I read a blog post this morning by someone known as “raf,” titled The Curse of Knowing How, or; Fixing Everything, that has inspired me to share my own thoughts on the subject. Several themes from the post resonated deeply with me, especially based on my experiences in Oracle EPM and integration development over the course of my consulting career:
- Knowing which problems are worth your energy.
- Knowing which projects are worth maintaining.
- Knowing when you’re building to help—and when you’re building to cope.
- Knowing when to stop.
Early in my career, I was used to being a self-sufficient application administrator and had just enough programming knowledge to be dangerous. My first instinct was always to code my way through integration challenges.
Before I even got into Hyperion/Oracle EPM administration, I worked as an admin for a PDF report bursting tool called DocumentDirect for the Internet by Mobius Software (now owned by Rocket Software). One of our recurring challenges was maintaining monthly security updates for sensitive commission reports as managers changed roles.
To solve this, I built a quick Java application that took an HCM report and generated an XML file, which we could upload to update security roles each month. This saved a ton of time and ensured consistent role updates. It was efficient and effective—but ultimately short-lived.
The problem? I wasn’t part of IT. I was in a shadow-IT role within the Financial Systems department, reporting up through the Controller and CFO. No one else on the finance team had the technical chops to maintain what I had built. So when I left the company, my slick little Java app effectively died with me.

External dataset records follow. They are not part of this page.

Lemma fenv_round_aux_53 (s : bool) (m : positive) (e : Z) :
  digits m = 53 -> -1074 <= e <= 971 ->
  Fenv.binary_round_aux md s (Zpos m) e loc_Exact = S754_finite s m e.
Proof.
  intros D E. unfold Fenv.binary_round_aux.
  rewrite shr_fexp_53 by lia. cbn [shr_m loc_of_shr_record].
  rewrite fenv_round_exact, shr_fexp_53 by lia. cbn [shr_m].
  replace (e <=? emax - prec) with true; [reflexivity |].
  symmetry. apply Z.leb_le. unfold emax, prec. lia.
Qed.

Lemma fenv_round_aux_54 (s : bool) (m : positive) (e : Z) :
  digits m = 53 -> -1075 <= e <= 970 ->
  Fenv.binary_round_aux md s (Zpos (xO m)) e loc_Exact
  = S754_finite s m (e + 1).
Proof.
  intros D E. unfold Fenv.binary_round_aux.
  assert (shr_fexp prec emax (Zpos (xO m)) e loc_Exact
          = (Build_shr_record (Zpos m) false false, e + 1)) as ->.
  { unfold shr_fexp. cbn [Zdigits2 digits2_pos].
    rewrite Pos2Z.inj_succ. fold (digits m). rewrite D.
    rewrite fexp_normal by lia.
    replace (Z.succ 53 + e - 53 - e) with 1 by lia. reflexivity. }
  cbn [shr_m loc_of_shr_record].
  rewrite fenv_round_exact, shr_fexp_53 by lia. cbn [shr_m].
  replace (e + 1 <=? emax - prec) with true; [reflexivity |].
  symmetry. apply Z.leb_le. unfold emax, prec. lia.
Qed.

Lemma fenv_round_pshl (s : bool) (p : positive) (t e : Z) :
  0 <= t -> digits p <= 53 -> -1074 <= e + t + digits p - 53 <= 971 ->
  Fenv.binary_round md s (pshl p t) e
  = S754_finite s (mant53 p) (e + t + digits p - 53).
Proof.
  intros T D E. pose proof (digits_pos p) as P.
  unfold Fenv.binary_round. fold (digits (pshl p t)).
  rewrite digits_pshl, fexp_normal by lia.
  unfold shl_align.
  destruct (digits p + t + e - 53 - e) as [| a | a] eqn:S.
  - replace (pshl p t) with (mant53 p)
      by (unfold mant53; f_equal; lia).
    rewrite fenv_round_aux_53 by (try apply digits_mant53; lia).
    f_equal; lia.
  - assert (pshl p t = Pos.iter xO (mant53 p) a) as ->.
    { change (Pos.iter xO (mant53 p) a) with (pshl (mant53 p) (Zpos a)).
      unfold mant53. rewrite pshl_pshl by lia. f_equal; lia. }
    unfold Fenv.binary_round_aux.
    assert (shr_fexp prec emax (Zpos (Pos.iter xO (mant53 p) a)) e loc_Exact
            = (Build_shr_record (Zpos (mant53 p)) false false, e + Zpos a))
      as ->.
    { unfold shr_fexp. cbn [Zdigits2].
      fold (digits (Pos.iter xO (mant53 p) a)).
      rewrite digits_iter_xO, digits_mant53, fexp_normal by lia.
      replace (53 + Zpos a + e - 53 - e) with (Zpos a) by lia.
      cbn [shr_record_of_loc shr]. now rewrite shr_exact. }
    cbn [shr_m loc_of_shr_record].
    rewrite fenv_round_exact.
    rewrite shr_fexp_53 by (try apply digits_mant53; lia). cbn [shr_m].
    replace (e + Zpos a <=? emax - prec) with true.
    + f_equal; lia.
    + symmetry. apply Z.leb_le. unfold emax, prec. lia.
  - assert (Pos.iter xO (pshl p t) a = mant53 p) as ->.
    { change (Pos.iter xO (pshl p t) a) with (pshl (pshl p t) (Zpos a)).
      unfold mant53. rewrite pshl_pshl by lia. f_equal; lia. }
    rewrite fenv_round_aux_53 by (try apply digits_mant53; lia).
    f_equal; lia.
Qed.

When I moved into EPM consulting, I brought that same mindset to client engagements. I could write elegant Python or Java solutions to streamline integration processes and save time. The downside? Many clients didn’t have the resources or the technical depth to maintain the black boxes we consultants left behind.
It takes a more mature mindset to recognize the risks of this approach. If your code breaks a year or two down the line (especially during a critical close cycle) and no one can fix it, that’s not innovation. That’s failure.
This is why the “KISS” principle (“Keep It Simple, Stupid”) can be essential in integration work. Sure, we can create all kinds of sophisticated solutions in Oracle EPM using event scripts and custom reports on integration tables. But before I do anything like that, I need to know that the client can support the customization. Additionally, the implementation partner is committed to writing the most complete, user-friendly documentation imaginable.
My goal is to share some wisdom that was given to me early in my career. It took me years to truly understand the “why” behind that advice. Hopefully, by sharing this, I can help flatten someone else’s learning curve.